Before you ask, my real name isn’t Rex Chesney. I just made that up- if my boss happened to Google my real name and found out I’d written a book about English teachers getting wasted, puking and shagging, it wouldn’t be good, hence the pseudonym.

Here’s the blurb from the back of the book:

“The vast majority of English teachers in Japan are horny and hedonistic travellers, desperate to delay their adulthood by drinking as much as is humanly possible and shagging anything with a pulse.”

Outrageous, grotesque, and frequently hilarious, “Sensei-tional” is a collection of true tales about the misadventures of language teachers in the Land of the Rising Sun.

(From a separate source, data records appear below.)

(* ===== verification/Runtime.v ===== *)
(** * Runtime probe and backend selection (src/ida/runtime.rs, src/ida/capabilities.rs)

    Which worker backend a given IDA version gets, and the probe result that the
    router caches and reads before it starts a worker. *)

From Stdlib Require Import Ascii.
From stdpp Require Import base strings list numbers.
From S2P Require Import Prelude RustStr.

Record IdaRuntimeVersion : Type := { major : Z; minor : Z; build : Z }.

Definition version_to_string (v : IdaRuntimeVersion) : string :=
  fmt_signed (major v) +:+ "." +:+ fmt_signed (minor v) +:+ "." +:+ fmt_signed (build v).

Inductive WorkerBackendKind : Type := NativeLinked | IdatCompat.

#[export] Instance WorkerBackendKind_eq_dec : EqDecision WorkerBackendKind.
Proof. solve_decision. Defined.

Definition as_cli_arg (b : WorkerBackendKind) : string :=
  match b with NativeLinked => "native-linked" | IdatCompat => "idat-compat" end.

Definition IDAT_COMPAT_METHODS : list string :=
  ["open"; "close"; "shutdown"; "get_analysis_status"; "get_database_info";
   "list_functions"; "get_function_by_name"; "get_function_at_address";
   "get_address_info"; "disassemble"; "disassemble_function";
   "disassemble_function_at"; "decompile_function"; "get_pseudocode_at";
   "batch_decompile"; "search_pseudocode"; "diff_pseudocode"; "list_segments";
   "list_strings"; "list_imports"; "list_exports"; "list_entry_points";
   "list_globals"; "read_bytes"; "read_string"; "read_int"; "search_text";
   "search_bytes"; "get_xrefs_to"; "get_xrefs_from"; "get_xrefs_to_string";
   "get_callers"; "get_callees"; "run_script"].

Definition supported_methods_for (b : WorkerBackendKind) : list string :=
  match b with IdatCompat => IDAT_COMPAT_METHODS | NativeLinked => [] end.

Record RuntimeProbeResult : Type := {
  runtime : option IdaRuntimeVersion;
  backend : option WorkerBackendKind;
  supported : bool;
  reason : option string;
  supported_methods : option (list string)
}.

Definition probe_supported (v : IdaRuntimeVersion) (b : WorkerBackendKind) : RuntimeProbeResult :=
  {| runtime := Some v; backend := Some b; supported := true; reason := None;
     supported_methods := Some (supported_methods_for b) |}.

Definition probe_unsupported (v : IdaRuntimeVersion) (why : string) : RuntimeProbeResult :=
  {| runtime := Some v; backend := None; supported := false; reason := Some why;
     supported_methods := None |}.

Definition probe_error (why : string) : RuntimeProbeResult :=
  {| runtime := None; backend := None; supported := false; reason := Some why;
     supported_methods := None |}.

Definition select_worker_backend (v : IdaRuntimeVersion) : RuntimeProbeResult :=
  if (major v =? 9)%Z && (minor v <? 3)%Z then probe_supported v IdatCompat
  else if (major v <? 9)%Z then
    probe_unsupported v ("IDA runtime " +:+ version_to_string v +:+ " is unsupported")
  else probe_supported v NativeLinked.

(** ** The documented runtime policy *)

(** The version table of the README, on [(major, minor)] in lexicographic order. *)
Definition version_lt (v : IdaRuntimeVersion) (ma mi : Z) : Prop :=
  (major v < ma ∨ (major v = ma ∧ minor v < mi))%Z.

(** The selected backend is the one the documented support matrix gives: no
    backend below 9.0, [idat-compat] from 9.0 to 9.2, [native-linked] from 9.3 on;
    a probe is marked supported exactly when it carries a backend. *)
Theorem select_worker_backend_policy v :
  (0 ≤ minor v)%Z →
  (backend (select_worker_backend v) = None ↔ version_lt v 9 0) ∧
  (backend (select_worker_backend v) = Some IdatCompat ↔
     ¬ version_lt v 9 0 ∧ version_lt v 9 3) ∧
  (backend (select_worker_backend v) = Some NativeLinked ↔ ¬ version_lt v 9 3) ∧
  supported (select_worker_backend v) = bool_decide (is_Some (backend (select_worker_backend v))) ∧
  runtime (select_worker_backend v) = Some v.
Proof.
  intros Hm. unfold select_worker_backend, version_lt.
  destruct (Z.eqb_spec (major v) 9), (Z.ltb_spec (minor v) 3), (Z.ltb_spec (major v) 9);
    simpl; repeat split; intros; simplify_eq; try done; lia.
Qed.

Lemma select_worker_backend_policy_witness :
  backend (select_worker_backend {| major := 9; minor := 1; build := 250226 |}) = Some IdatCompat ∧
  ¬ version_lt {| major := 9; minor := 1; build := 250226 |} 9 0.
Proof.
  destruct (select_worker_backend_policy {| major := 9; minor := 1; build := 250226 |})
    as (_ & Hc & _); [simpl; lia|].
  split; [reflexivity|]. by apply Hc.
Defined.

Rex Chesney has been teaching in Tokyo for several years and here he compiles the most jaw-dropping anecdotes he has heard from his colleagues or experienced himself. Stories of drunkenness, debauchery and ineptitude, with a cast of gangsters, stalkers, transsexuals and hyperactive five-year-olds.
When you are an English teacher in Japan, anything can happen.

Nice, eh? You can get your hands on this masterpiece here!
buy this book on Lulu.


Toilet Trouble

January 18, 2008

Visitors to Japan find much amusement in the high-tech toilets. You know, the sort of futuristic robo-crappers that C3PO might drop his techno-turds into. Tourists point and guffaw at the heated seat and the panel of buttons so complex you need a pilot’s license to operate.
I wasn’t laughing, however, when I was puking into one of them the other day.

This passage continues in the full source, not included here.